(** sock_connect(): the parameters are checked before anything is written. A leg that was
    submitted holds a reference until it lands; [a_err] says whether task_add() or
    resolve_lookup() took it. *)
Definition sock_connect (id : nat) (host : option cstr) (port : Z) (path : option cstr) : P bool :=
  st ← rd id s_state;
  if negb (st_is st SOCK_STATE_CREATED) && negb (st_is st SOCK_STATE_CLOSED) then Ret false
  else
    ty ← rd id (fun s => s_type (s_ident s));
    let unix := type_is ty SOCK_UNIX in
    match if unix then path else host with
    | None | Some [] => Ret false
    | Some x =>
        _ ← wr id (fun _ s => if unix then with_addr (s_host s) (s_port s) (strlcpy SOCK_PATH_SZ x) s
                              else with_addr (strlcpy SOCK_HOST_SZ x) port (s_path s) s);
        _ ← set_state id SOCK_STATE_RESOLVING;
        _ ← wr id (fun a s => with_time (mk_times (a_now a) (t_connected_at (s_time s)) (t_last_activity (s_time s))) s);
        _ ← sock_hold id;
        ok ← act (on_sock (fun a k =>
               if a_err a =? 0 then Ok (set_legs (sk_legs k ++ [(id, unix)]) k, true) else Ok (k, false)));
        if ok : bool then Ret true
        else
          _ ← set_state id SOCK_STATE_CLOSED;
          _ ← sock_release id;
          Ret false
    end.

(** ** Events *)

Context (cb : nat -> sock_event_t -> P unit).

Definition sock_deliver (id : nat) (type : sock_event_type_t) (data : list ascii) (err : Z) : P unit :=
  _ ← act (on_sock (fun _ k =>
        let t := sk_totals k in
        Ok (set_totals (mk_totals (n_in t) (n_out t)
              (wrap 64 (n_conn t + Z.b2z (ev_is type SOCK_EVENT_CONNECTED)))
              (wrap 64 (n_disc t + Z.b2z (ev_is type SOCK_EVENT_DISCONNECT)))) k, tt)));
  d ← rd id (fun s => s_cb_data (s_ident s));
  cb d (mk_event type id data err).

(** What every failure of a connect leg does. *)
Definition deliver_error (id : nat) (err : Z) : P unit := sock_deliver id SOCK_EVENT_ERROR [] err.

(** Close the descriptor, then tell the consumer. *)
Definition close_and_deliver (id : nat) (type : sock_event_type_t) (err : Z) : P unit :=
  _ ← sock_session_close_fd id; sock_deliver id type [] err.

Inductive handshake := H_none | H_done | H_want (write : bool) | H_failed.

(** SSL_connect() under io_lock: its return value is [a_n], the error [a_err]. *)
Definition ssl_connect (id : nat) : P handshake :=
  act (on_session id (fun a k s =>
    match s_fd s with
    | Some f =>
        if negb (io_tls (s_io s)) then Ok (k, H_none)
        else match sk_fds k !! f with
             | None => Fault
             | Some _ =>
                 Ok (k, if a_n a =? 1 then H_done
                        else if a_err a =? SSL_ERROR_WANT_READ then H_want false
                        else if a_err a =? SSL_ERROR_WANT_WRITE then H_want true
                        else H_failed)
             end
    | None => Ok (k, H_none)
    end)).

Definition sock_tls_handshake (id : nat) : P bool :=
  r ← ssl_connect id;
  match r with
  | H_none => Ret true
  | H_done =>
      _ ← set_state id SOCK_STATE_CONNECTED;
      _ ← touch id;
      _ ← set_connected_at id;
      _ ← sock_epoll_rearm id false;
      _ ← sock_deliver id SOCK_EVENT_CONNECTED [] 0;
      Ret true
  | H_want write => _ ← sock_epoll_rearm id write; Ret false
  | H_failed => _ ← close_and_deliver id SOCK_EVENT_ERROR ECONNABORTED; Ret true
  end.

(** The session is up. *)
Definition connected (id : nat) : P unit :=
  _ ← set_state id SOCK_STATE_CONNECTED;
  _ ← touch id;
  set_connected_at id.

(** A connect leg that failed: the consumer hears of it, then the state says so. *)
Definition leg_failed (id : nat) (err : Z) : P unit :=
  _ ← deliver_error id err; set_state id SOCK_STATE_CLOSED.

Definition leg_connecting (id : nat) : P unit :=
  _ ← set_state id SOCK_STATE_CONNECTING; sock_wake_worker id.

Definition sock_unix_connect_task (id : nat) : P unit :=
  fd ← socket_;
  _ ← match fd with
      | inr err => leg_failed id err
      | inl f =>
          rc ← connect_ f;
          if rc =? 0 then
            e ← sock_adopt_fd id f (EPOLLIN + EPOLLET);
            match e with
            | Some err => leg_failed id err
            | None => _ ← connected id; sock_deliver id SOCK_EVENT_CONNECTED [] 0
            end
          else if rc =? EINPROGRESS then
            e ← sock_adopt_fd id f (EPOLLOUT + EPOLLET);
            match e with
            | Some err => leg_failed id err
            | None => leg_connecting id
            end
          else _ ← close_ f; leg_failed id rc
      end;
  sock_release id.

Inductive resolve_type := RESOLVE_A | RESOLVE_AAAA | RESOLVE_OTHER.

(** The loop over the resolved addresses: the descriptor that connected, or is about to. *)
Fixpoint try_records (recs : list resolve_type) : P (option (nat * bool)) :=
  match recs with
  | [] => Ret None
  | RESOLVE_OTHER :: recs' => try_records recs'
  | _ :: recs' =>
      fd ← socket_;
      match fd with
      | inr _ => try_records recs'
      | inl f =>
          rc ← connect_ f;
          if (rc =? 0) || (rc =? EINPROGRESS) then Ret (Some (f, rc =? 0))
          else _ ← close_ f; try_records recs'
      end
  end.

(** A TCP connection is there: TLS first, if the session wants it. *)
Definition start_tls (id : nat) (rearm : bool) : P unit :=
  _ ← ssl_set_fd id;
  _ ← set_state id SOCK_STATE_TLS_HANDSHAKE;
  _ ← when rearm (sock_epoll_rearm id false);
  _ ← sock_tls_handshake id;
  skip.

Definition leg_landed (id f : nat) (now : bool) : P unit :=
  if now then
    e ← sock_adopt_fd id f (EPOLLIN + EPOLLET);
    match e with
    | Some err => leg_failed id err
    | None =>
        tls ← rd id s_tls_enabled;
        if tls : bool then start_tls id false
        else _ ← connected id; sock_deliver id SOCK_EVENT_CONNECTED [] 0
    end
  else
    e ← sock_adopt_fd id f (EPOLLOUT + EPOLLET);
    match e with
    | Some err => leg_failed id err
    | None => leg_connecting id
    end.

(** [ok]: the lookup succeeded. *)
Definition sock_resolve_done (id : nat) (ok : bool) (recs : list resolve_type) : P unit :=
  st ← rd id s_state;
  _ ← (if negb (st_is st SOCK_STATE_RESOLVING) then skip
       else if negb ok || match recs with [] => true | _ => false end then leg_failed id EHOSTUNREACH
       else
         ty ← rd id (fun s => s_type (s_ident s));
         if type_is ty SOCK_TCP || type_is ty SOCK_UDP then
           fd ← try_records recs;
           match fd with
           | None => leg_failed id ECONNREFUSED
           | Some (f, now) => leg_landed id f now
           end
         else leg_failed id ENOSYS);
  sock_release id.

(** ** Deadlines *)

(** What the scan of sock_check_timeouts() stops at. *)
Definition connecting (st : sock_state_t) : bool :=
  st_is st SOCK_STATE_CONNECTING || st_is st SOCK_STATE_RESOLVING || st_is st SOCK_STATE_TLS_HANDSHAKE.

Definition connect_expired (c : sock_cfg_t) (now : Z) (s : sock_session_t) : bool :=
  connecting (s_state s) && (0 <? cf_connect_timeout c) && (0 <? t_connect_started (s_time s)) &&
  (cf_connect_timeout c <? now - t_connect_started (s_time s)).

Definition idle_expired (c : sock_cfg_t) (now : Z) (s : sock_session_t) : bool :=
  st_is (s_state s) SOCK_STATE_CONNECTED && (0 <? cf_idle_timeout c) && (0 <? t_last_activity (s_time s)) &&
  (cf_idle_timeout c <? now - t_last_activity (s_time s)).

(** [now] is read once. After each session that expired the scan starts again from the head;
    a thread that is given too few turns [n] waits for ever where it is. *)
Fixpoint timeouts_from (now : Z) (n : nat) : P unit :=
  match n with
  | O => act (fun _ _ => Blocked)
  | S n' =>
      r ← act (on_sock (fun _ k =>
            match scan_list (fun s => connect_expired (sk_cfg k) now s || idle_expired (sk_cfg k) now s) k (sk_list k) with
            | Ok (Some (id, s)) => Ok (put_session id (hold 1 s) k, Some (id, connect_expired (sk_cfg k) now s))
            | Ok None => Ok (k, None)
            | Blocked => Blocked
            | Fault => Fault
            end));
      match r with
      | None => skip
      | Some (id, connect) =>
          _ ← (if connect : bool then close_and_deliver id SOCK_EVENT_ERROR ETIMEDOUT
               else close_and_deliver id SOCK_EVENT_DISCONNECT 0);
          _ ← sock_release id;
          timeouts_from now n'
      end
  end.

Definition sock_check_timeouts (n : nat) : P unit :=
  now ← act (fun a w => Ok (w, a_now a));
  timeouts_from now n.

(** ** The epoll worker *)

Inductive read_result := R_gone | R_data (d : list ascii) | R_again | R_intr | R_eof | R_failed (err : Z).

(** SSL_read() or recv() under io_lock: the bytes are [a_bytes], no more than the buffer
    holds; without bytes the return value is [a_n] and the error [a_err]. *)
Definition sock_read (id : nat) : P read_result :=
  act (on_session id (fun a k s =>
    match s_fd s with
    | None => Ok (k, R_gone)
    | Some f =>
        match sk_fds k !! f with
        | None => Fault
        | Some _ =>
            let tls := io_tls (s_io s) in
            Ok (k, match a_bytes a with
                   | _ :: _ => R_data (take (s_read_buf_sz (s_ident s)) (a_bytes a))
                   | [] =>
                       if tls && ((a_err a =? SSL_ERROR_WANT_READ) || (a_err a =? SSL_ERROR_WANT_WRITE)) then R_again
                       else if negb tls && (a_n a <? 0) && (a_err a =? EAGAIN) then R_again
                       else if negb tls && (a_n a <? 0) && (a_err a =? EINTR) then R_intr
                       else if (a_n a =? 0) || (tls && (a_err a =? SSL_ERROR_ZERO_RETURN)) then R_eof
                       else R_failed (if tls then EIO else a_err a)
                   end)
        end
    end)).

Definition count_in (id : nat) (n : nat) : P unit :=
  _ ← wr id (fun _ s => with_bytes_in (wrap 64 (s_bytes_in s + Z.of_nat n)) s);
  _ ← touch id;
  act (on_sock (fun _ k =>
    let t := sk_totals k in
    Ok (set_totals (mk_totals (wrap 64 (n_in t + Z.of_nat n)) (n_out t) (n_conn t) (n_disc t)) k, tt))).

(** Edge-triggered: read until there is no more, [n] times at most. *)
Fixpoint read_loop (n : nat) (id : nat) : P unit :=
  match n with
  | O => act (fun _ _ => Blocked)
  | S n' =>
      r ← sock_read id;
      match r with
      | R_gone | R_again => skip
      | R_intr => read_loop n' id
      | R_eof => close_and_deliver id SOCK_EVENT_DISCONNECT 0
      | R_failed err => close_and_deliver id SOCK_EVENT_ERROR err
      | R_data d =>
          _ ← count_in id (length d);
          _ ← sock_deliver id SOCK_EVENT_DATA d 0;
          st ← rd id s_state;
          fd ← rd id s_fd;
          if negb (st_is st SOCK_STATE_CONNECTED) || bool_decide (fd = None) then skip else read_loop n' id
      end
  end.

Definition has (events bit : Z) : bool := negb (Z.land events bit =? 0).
= = = =
▶ What needs to be done: Show every line of the listing containing the string "false" by copying it.

▶ Completed exercise:
  if negb (st_is st SOCK_STATE_CREATED) && negb (st_is st SOCK_STATE_CLOSED) then Ret false
    | None | Some [] => Ret false
               if a_err a =? 0 then Ok (set_legs (sk_legs k ++ [(id, unix)]) k, true) else Ok (k, false)));
          Ret false
                        else if a_err a =? SSL_ERROR_WANT_READ then H_want false
      _ ← sock_epoll_rearm id false;
  | H_want write => _ ← sock_epoll_rearm id write; Ret false
  _ ← when rearm (sock_epoll_rearm id false);
        if tls : bool then start_tls id false
       else if negb ok || match recs with [] => true | _ => false end then leg_failed id EHOSTUNREACH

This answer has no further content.